Collected data
(* ===== verification/Kalloc.v ===== *)
(** The physical page allocator, kernel/kalloc.c.

    The free list is the linked list of the source: the head is a field of the
    state and the link of a free page is the [uint64] at its first byte.
    [kmem_ok s l] relates that list to the sequence [l] of free pages.  The
    lock [kmem.lock] brackets the list updates; each routine here is one such
    critical section. *)

From S2P Require Import Prelude Riscv Memory State.

Section Kalloc.
Context {F : Type} {KI : KImage}.

Definition kfree (pa : Z) : M (kst F) unit :=
  if negb (pa mod PGSIZE =? 0) || (pa <? kend) || (PHYSTOP <=? pa)
  then panic "kfree"
  else
    memsetM pa 1 PGSIZE;;
    r ← gets freelist;
    storeM pa r;;
    modify (set_freelist pa).

Definition kalloc : M (kst F) Z :=
  r ← gets freelist;
  (if truth r then (nxt ← loadM r; modify (set_freelist nxt)) else mret tt);;
  (if truth r then memsetM r 5 PGSIZE else mret tt);;
  mret r.

(** [for(; p + PGSIZE <= pa_end; p += PGSIZE) kfree(p);] *)
Definition freerange_body (pa_end : Z) (p : Z) : M (kst F) (Z + unit) :=
  if p + PGSIZE <=? pa_end then kfree p;; mret (inl (p + PGSIZE)) else mret (inr tt).

Definition freerange (pa_start pa_end : Z) : M (kst F) unit :=
  let p := PGROUNDUP pa_start in
  loop (S (Z.to_nat ((pa_end - p) / PGSIZE))) (freerange_body pa_end) p.

Definition kinit : M (kst F) unit := freerange kend PHYSTOP.

(** ** The free list as a sequence of pages *)

(** A page the allocator manages. *)
Definition page_ok (p : Z) : Prop := p mod PGSIZE = 0 ∧ kend <= p < PHYSTOP.

Fixpoint flist (m : memory) (head : Z) (l : list Z) : Prop :=
  match l with
  | [] => head = 0
  | p :: l' => head = p ∧ flist m (load64 m p) l'
  end.

Record kmem_ok (s : kst F) (l : list Z) : Prop := {
  kmem_flist : flist (mem s) (freelist s) l;
  kmem_nodup : NoDup l;
  kmem_pages : Forall page_ok l
}.

(** The [n] consecutive pages starting at [p]. *)
Definition pages_from (p n : Z) : list Z := (λ i, p + PGSIZE * i) <$> seqZ 0 n.

(** [m] and [m'] hold the same bytes outside page [p]. *)
Definition agree_off (p : Z) (m m' : memory) : Prop := same_off p PGSIZE m m'.

(** [m] and [m'] hold the same bytes in page [p]. *)
Definition agree_on (p : Z) (m m' : memory) : Prop :=
  ∀ a, p <= a < p + PGSIZE → mget m' a = mget m a.

End Kalloc.

(** ** Lemmas *)

Section KallocLemmas.
Context {F : Type} {KI : KImage} {KOK : KImageOk KI}.
Implicit Types s : kst F.

Lemma page_ok_end p : page_ok p → p + PGSIZE <= PHYSTOP.
Proof.
  intros [Hp Hr]. unfold PGSIZE, PHYSTOP, KERNBASE in *. Z.div_mod_to_equations. lia.
Qed.

Lemma page_ok_pos p : page_ok p → 0 < p < 2 ^ 56.
Proof.
  intros [Hp Hr]. pose proof kend_low. unfold PHYSTOP, KERNBASE in *. lia.
Qed.

(** Two different pages do not overlap. *)
Lemma page_disjoint p q a :
  p mod PGSIZE = 0 → q mod PGSIZE = 0 → p ≠ q →
  q <= a < q + PGSIZE → a < p ∨ p + PGSIZE <= a.
Proof. unfold PGSIZE. intros. Z.div_mod_to_equations. lia. Qed.

Lemma agree_off_on p q m m' :
  page_ok p → page_ok q → p ≠ q → agree_off p m m' → agree_on q m m'.
Proof.
  intros [Hp _] [Hq _] Hne Hag a Ha. apply Hag. by apply (page_disjoint p q a).
Qed.

Lemma agree_on_load64 p m m' a :
  agree_on p m m' → p <= a → a + 8 <= p + PGSIZE → load64 m' a = load64 m a.
Proof. intros H ??. apply load64_ext. intros k Hk. apply H. lia. Qed.

Lemma agree_on_refl p m : agree_on p m m.
Proof. by intros a. Qed.

Lemma agree_on_trans p m1 m2 m3 : agree_on p m1 m2 → agree_on p m2 m3 → agree_on p m1 m3.
Proof. intros H1 H2 a Ha. rewrite H2, H1 by done. done. Qed.

Lemma agree_off_slot p a m m' :
  same_off a 8 m m' → p <= a → a + 8 <= p + PGSIZE → agree_off p m m'.
Proof. intros. by eapply same_off_weaken. Qed.

(** The free list only depends on the free pages. *)
Lemma flist_agree m m' head l :
  (∀ p, p ∈ l → agree_on p m m') → flist m head l → flist m' head l.
Proof.
  revert head. induction l as [|p l IH]; intros head Hag; simpl; [done|].
  intros [-> H]. split; [done|].
  rewrite (agree_on_load64 p m m') by (try lia; unfold PGSIZE; try lia; apply Hag; set_solver).
  apply IH; [|done]. intros q Hq. apply Hag. set_solver.
Qed.

Lemma kmem_ok_agree s s' l :
  freelist s' = freelist s → (∀ p, p ∈ l → agree_on p (mem s) (mem s')) →
  kmem_ok s l → kmem_ok s' l.
Proof.
  intros Hf Hag [H1 H2 H3]. split; [|done|done]. rewrite Hf. by eapply flist_agree.
Qed.

(** ** Behaviour of the allocator *)

Lemma kfree_ok p s l (Q : unit → kst F → Prop) :
  kmem_ok s l → page_ok p → p ∉ l →
  (∀ s', same_but_mem s s' → kmem_ok s' (p :: l) → agree_off p (mem s) (mem s') → Q tt s') →
  wp (kfree p) s Q.
Proof.
  intros Hl Hp Hnin HQ. pose proof (page_ok_end p Hp) as Hend.
  pose proof (page_ok_pos p Hp) as Hpos. pose proof Hp as [Hal Hr].
  unfold kfree. rewrite (proj2 (Z.eqb_eq _ _) Hal), (proj2 (Z.ltb_ge _ _)) by lia.
  rewrite (proj2 (Z.leb_gt _ _)) by lia. simpl.
  assert (Hfl : 0 <= freelist s < 2 ^ 64).
  { destruct Hl as [H1 _ H3]. destruct l as [|q l]; simpl in H1; [lia|].
    destruct H1 as [-> _]. apply list.Forall_cons in H3 as [H3 _].
    pose proof (page_ok_pos q H3). lia. }
  apply wp_bind, wp_memsetM; [lia|lia|]. intros m1 _ Hoff1. apply wp_bind, wp_gets. simpl.
  apply wp_bind, wp_storeM; [lia|unfold PGSIZE in *; lia|done|]. intros m2 Hld Hoff2.
  apply wp_modify. simpl in *.
  assert (Hoff : agree_off p (mem s) m2).
  { eapply same_off_trans; [exact Hoff1|]. eapply same_off_weaken; [exact Hoff2|lia|].
    unfold PGSIZE; lia. }
  apply HQ; [apply (same_but_mem_set s m2)| |exact Hoff].
  destruct Hl as [H1 H2 H3]. split; simpl; [|by constructor..].
  split; [done|]. rewrite Hld. eapply flist_agree; [|exact H1].
  intros q Hq. rewrite list.Forall_forall in H3.
  apply (agree_off_on p q); [done|by apply H3|congruence|done].
Qed.

(** The free list is never exhausted by a non-null head, so [kalloc] returns the
    first page of the list, filled with 5s, or the null pointer. *)
Lemma kalloc_ok s l (Q : Z → kst F → Prop) :
  kmem_ok s l →
  (l = [] → Q 0 s) →
  (∀ p l' s', l = p :: l' → page_ok p → same_but_mem s s' → kmem_ok s' l' →
     agree_off p (mem s) (mem s') → (∀ a, p <= a < p + PGSIZE → mget (mem s') a = 5) →
     Q p s') →
  wp kalloc s Q.
Proof.
  intros Hl Hnil Hcons. unfold kalloc. apply wp_bind, wp_gets.
  destruct Hl as [H1 H2 H3]. destruct l as [|p l].
  - simpl in H1. rewrite H1. simpl. by apply Hnil.
  - destruct H1 as [-> H1]. apply list.Forall_cons in H3 as [Hp H3].
    pose proof (page_ok_pos p Hp) as Hpos. pose proof (page_ok_end p Hp) as Hend.
    assert (Ht : truth p = true) by (unfold truth; apply negb_true_iff, Z.eqb_neq; lia).
    rewrite Ht. apply wp_bind, wp_bind, wp_loadM;
      [destruct Hp; lia|unfold PGSIZE in *; lia|].
    apply wp_modify. apply wp_bind, wp_memsetM; [destruct Hp; lia|lia|]. intros m1 H5 Hoff1.
    apply wp_ret. simpl in *. apply list.NoDup_cons in H2 as [Hnin H2].
    apply (Hcons p l); [done|done|apply (same_but_mem_set' s)| |exact Hoff1|exact H5].
    split; simpl; [|done|done]. eapply flist_agree; [|exact H1].
    intros q Hq. rewrite list.Forall_forall in H3.
    apply (agree_off_on p q); [done|by apply H3|congruence|done].
Qed.

(** ** freerange *)

Lemma pages_from_snoc p n : 0 <= n → pages_from p (n + 1) = pages_from p n ++ [p + PGSIZE * n].
Proof.
  intros. unfold pages_from. rewrite (seqZ_app 0 n 1) by lia. rewrite fmap_app. done.
Qed.

Lemma elem_of_pages_from p n q :
  q ∈ pages_from p n ↔ ∃ i, q = p + PGSIZE * i ∧ 0 <= i < n.
Proof.
  unfold pages_from. rewrite list_elem_of_fmap. setoid_rewrite elem_of_seqZ.
  split; intros (i & ? & ?); exists i; (split; [done|lia]).
Qed.

Lemma freerange_body_step p0 pa_end s j :
  p0 mod PGSIZE = 0 → kend <= p0 → pa_end <= PHYSTOP → 0 <= j →
  kmem_ok s (reverse (pages_from p0 j)) →
  wp (freerange_body pa_end (p0 + PGSIZE * j)) s (λ r s',
    match r with
    | inl p => p = p0 + PGSIZE * (j + 1) ∧ p <= pa_end ∧ same_but_mem s s' ∧
               kmem_ok s' (reverse (pages_from p0 (j + 1)))
    | inr _ => pa_end < p0 + PGSIZE * (j + 1) ∧ s' = s
    end).
Proof.
  intros Hal Hk He Hj Hok. unfold freerange_body.
  destruct (Z.leb_spec (p0 + PGSIZE * j + PGSIZE) pa_end) as [Hle|Hgt].
  - apply wp_bind. eapply kfree_ok; [exact Hok| | |].
    + unfold page_ok, PGSIZE in *. rewrite Z.mul_comm, Z_mod_plus_full. lia.
    + rewrite elem_of_reverse, elem_of_pages_from. unfold PGSIZE. intros (i & ? & ?). lia.
    + intros s' Hs Hok' _. apply wp_ret. rewrite pages_from_snoc by done.
      rewrite reverse_app. split; [lia|]. split; [lia|]. done.
  - apply wp_ret. split; [lia|done].
Qed.

Lemma freerange_ok s pa_start pa_end :
  kmem_ok s [] → kend <= PGROUNDUP pa_start → PGROUNDUP pa_start mod PGSIZE = 0 →
  PGROUNDUP pa_start <= pa_end <= PHYSTOP →
  wp (freerange pa_start pa_end) s (λ _ s',
    same_but_mem s s' ∧
    kmem_ok s' (reverse (pages_from (PGROUNDUP pa_start)
                           ((pa_end - PGROUNDUP pa_start) / PGSIZE)))).
Proof.
  intros Hok Hk Hal He. unfold freerange. set (p0 := PGROUNDUP pa_start) in *.
  set (N := (pa_end - p0) / PGSIZE).
  eapply wp_loop with (n := Z.to_nat N) (I := λ n p s', ∃ j, 0 <= j ∧ p = p0 + PGSIZE * j ∧
    p <= pa_end ∧ Z.of_nat n = N - j ∧ same_but_mem s s' ∧ kmem_ok s' (reverse (pages_from p0 j))).
  - intros n p s' (j & Hj & -> & Hle & Hn & Hsm & Hok').
    eapply wp_mono; [apply freerange_body_step; done || lia|].
    intros [p'|[]] s''; simpl.
    + intros (-> & Hle' & Hsm' & Hok''). exists (n - 1)%nat.
      assert (j + 1 <= N) by (unfold N, PGSIZE in *; Z.div_mod_to_equations; lia).
      split; [lia|]. exists (j + 1). split_and!; try done; try lia.
      by eapply same_but_mem_trans.
    + intros [Hlt ->]. split; [done|].
      replace N with j; [done|]. unfold N, PGSIZE in *. Z.div_mod_to_equations; lia.
  - exists 0. unfold N, PGSIZE. split_and!; try lia; try done.
    + rewrite Z2Nat.id; [lia|]. Z.div_mod_to_equations; lia.
    + apply same_but_mem_refl.
  - lia.
Qed.

(** C28. After [kinit] the free list holds every whole page from the end of the
    kernel to [PHYSTOP], each once. *)
Theorem kinit_all_pages s :
  freelist s = 0 →
  wp kinit s (λ _ s', ∃ l, kmem_ok s' l ∧ same_but_mem s s' ∧ ∀ p, p ∈ l ↔ page_ok p).
Proof.
  intros Hf. pose proof kend_low as Hlow. pose proof kend_high as Hhigh.
  assert (Hk : 0 <= kend ∧ kend + PGSIZE <= 2 ^ 64)
    by (unfold KERNBASE, PHYSTOP, KERNBASE, PGSIZE in *; lia).
  destruct (PGROUNDUP_bounds kend (proj1 Hk) (proj2 Hk)) as [Hb Hal].
  assert (Hend : PGROUNDUP kend <= PHYSTOP).
  { unfold PGSIZE, PHYSTOP, KERNBASE in *. Z.div_mod_to_equations. lia. }
  unfold kinit. eapply wp_mono.
  { apply freerange_ok; [|lia|done|lia]. split; [done|constructor|constructor]. }
  intros _ s' [Hsm Hok]. eexists. split; [exact Hok|]. split; [done|].
  intros p. rewrite elem_of_reverse, elem_of_pages_from. unfold page_ok. split.
  - intros (i & -> & Hi). unfold PGSIZE, PHYSTOP, KERNBASE in *. Z.div_mod_to_equations. lia.
  - intros [Hp Hr]. exists ((p - PGROUNDUP kend) / PGSIZE).
    unfold PGSIZE, PHYSTOP, KERNBASE in *. Z.div_mod_to_equations. lia.
Qed.

(** ** The allocator as a stack of pages *)

Inductive alloc_op := OpAlloc | OpFree (p : Z).

Definition run_op (o : alloc_op) : M (kst F) Z :=
  match o with
  | OpAlloc => kalloc
  | OpFree p => kfree p;; mret 0
  end.

Fixpoint run_ops (ops : list alloc_op) : M (kst F) (list Z) :=
  match ops with
  | [] => mret []
  | o :: ops' => r ← run_op o; rs ← run_ops ops'; mret (r :: rs)
  end.

(** Abstract state: the free pages, the pages handed out.  A client may only
    free a page it holds. *)
Definition spec_op (o : alloc_op) (st : list Z * list Z) : option (Z * (list Z * list Z)) :=
  let '(l, held) := st in
  match o with
  | OpAlloc =>
      match l with
      | [] => Some (0, (l, held))
      | p :: l' => Some (p, (l', p :: held))
      end
  | OpFree p =>
      if decide (p ∈ held) then Some (0, (p :: l, filter (λ q, q ≠ p) held)) else None
  end.

Fixpoint spec_ops (ops : list alloc_op) (st : list Z * list Z) : option (list Z * (list Z * list Z)) :=
  match ops with
  | [] => Some ([], st)
  | o :: ops' =>
      match spec_op o st with
      | None => None
      | Some (r, st') =>
          match spec_ops ops' st' with
          | None => None
          | Some (rs, st'') => Some (r :: rs, st'')
          end
      end
  end.

(** Pages are either free or held, and never both. *)
Record alloc_ok s (l held : list Z) : Prop := {
  al_mem : kmem_ok s l;
  al_held : Forall page_ok held;
  al_apart : ∀ p, p ∈ held → p ∉ l
}.

Lemma run_op_ok s l held o r l' held' (Q : Z → kst F → Prop) :
  alloc_ok s l held → spec_op o (l, held) = Some (r, (l', held')) →
  (∀ s', alloc_ok s' l' held' →
     (∀ p, p ∈ held → o ≠ OpFree p → p ∈ held' ∧ agree_on p (mem s) (mem s')) → Q r s') →
  wp (run_op o) s Q.
Proof.
  intros [Hm Hh Hap] Hspec HQ. rewrite list.Forall_forall in Hh. destruct o as [|p]; simpl in *.
  - eapply kalloc_ok; [exact Hm| |].
    + intros ->. injection Hspec as <- <- <-. apply HQ; [by split; [|apply list.Forall_forall|]|].
      intros p Hp _. split; [done|apply agree_on_refl].
    + intros p l2 s' -> Hpok Hsm Hm' Hoff _. injection Hspec as <- <- <-.
      pose proof (kmem_nodup _ _ Hm) as [Hnin _]%list.NoDup_cons.
      apply HQ.
      * split; [done|constructor; [done|by apply list.Forall_forall]|].
        intros q [->|Hq]%elem_of_cons; [done|]. intros Hq2. apply (Hap q Hq), elem_of_cons. by right.
      * intros q Hq _. split; [by apply elem_of_cons; right|].
        apply (agree_off_on p q); [done|by apply Hh| |done].
        intros ->. apply (Hap q Hq), elem_of_cons. by left.
  - case_decide as Hp; [|done]. injection Hspec as <- <- <-. apply wp_bind.
    eapply kfree_ok; [exact Hm|by apply Hh|by apply Hap|]. intros s' Hsm Hm' Hoff. apply wp_ret. apply HQ.
    + split; [done| |].
      * apply list.Forall_forall. intros q [_ Hq]%list_elem_of_filter. by apply Hh.
      * intros q [Hne Hq]%list_elem_of_filter [->|Hq2]%elem_of_cons; [done|]. by apply (Hap q).
    + intros q Hq Hne. assert (q ≠ p) by congruence. split; [by apply list_elem_of_filter|].
      apply (agree_off_on p q); [by apply Hh|by apply Hh|done|done].
Qed.

(** C27. Any sequence of [kalloc] and [kfree] calls of clients that only free
    pages they hold behaves as the abstract stack of pages: the same results, 0
    exactly when no page is free, no page handed out twice, and no write to a
    page while a client holds it. *)
Theorem alloc_refines_stack ops s l held rs l' held' :
  alloc_ok s l held → spec_ops ops (l, held) = Some (rs, (l', held')) →
  wp (run_ops ops) s (λ rs' s', rs' = rs ∧ alloc_ok s' l' held' ∧
    ∀ p, p ∈ held → OpFree p ∉ ops → p ∈ held' ∧ agree_on p (mem s) (mem s')).
Proof.
  revert s l held rs. induction ops as [|o ops IH]; intros s l held rs Hok Hspec; cbn [spec_ops] in Hspec.
  { injection Hspec as <- <- <-. apply wp_ret. split_and!; [done..|].
    intros p Hp _. split; [done|apply agree_on_refl]. }
  destruct (spec_op o (l, held)) as [[r [l1 held1]]|] eqn:E1; [|done].
  destruct (spec_ops ops (l1, held1)) as [[rs2 [l2 held2]]|] eqn:E2; [|done].
  injection Hspec as <- -> ->. simpl. apply wp_bind. eapply run_op_ok; [done|done|].
  intros s1 Hok1 Hkeep1. apply wp_bind. eapply wp_mono; [by eapply IH|].
  intros rs' s2 (-> & Hok2 & Hkeep2). apply wp_ret. split_and!; [done..|].
  intros p Hp Hnin. rewrite elem_of_cons in Hnin.
  destruct (Hkeep1 p Hp) as [Hp1 Ha1]; [intros ->; apply Hnin; by left|].
  destruct (Hkeep2 p Hp1) as [Hp2 Ha2]; [intros H; apply Hnin; by right|].
  split; [done|]. by eapply agree_on_trans.
Qed.

(** [kfree] of an address that is not a page of the allocator panics. *)
Lemma kfree_rejects p s : ¬ page_ok p → kfree p s = Panic "kfree".
Proof.
  intros Hbad. unfold kfree.
  destruct (Z.eqb_spec (p mod PGSIZE) 0), (Z.ltb_spec p kend), (Z.leb_spec PHYSTOP p);
    simpl; try done. destruct Hbad. split; [done|lia].
Qed.

End KallocLemmas.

WHAT TO PRODUCE ▸ Look over the records. Copy the lines that include the word "KImage".

RESULT BELOW ▸
Context {F : Type} {KI : KImage}.
Context {F : Type} {KI : KImage} {KOK : KImageOk KI}.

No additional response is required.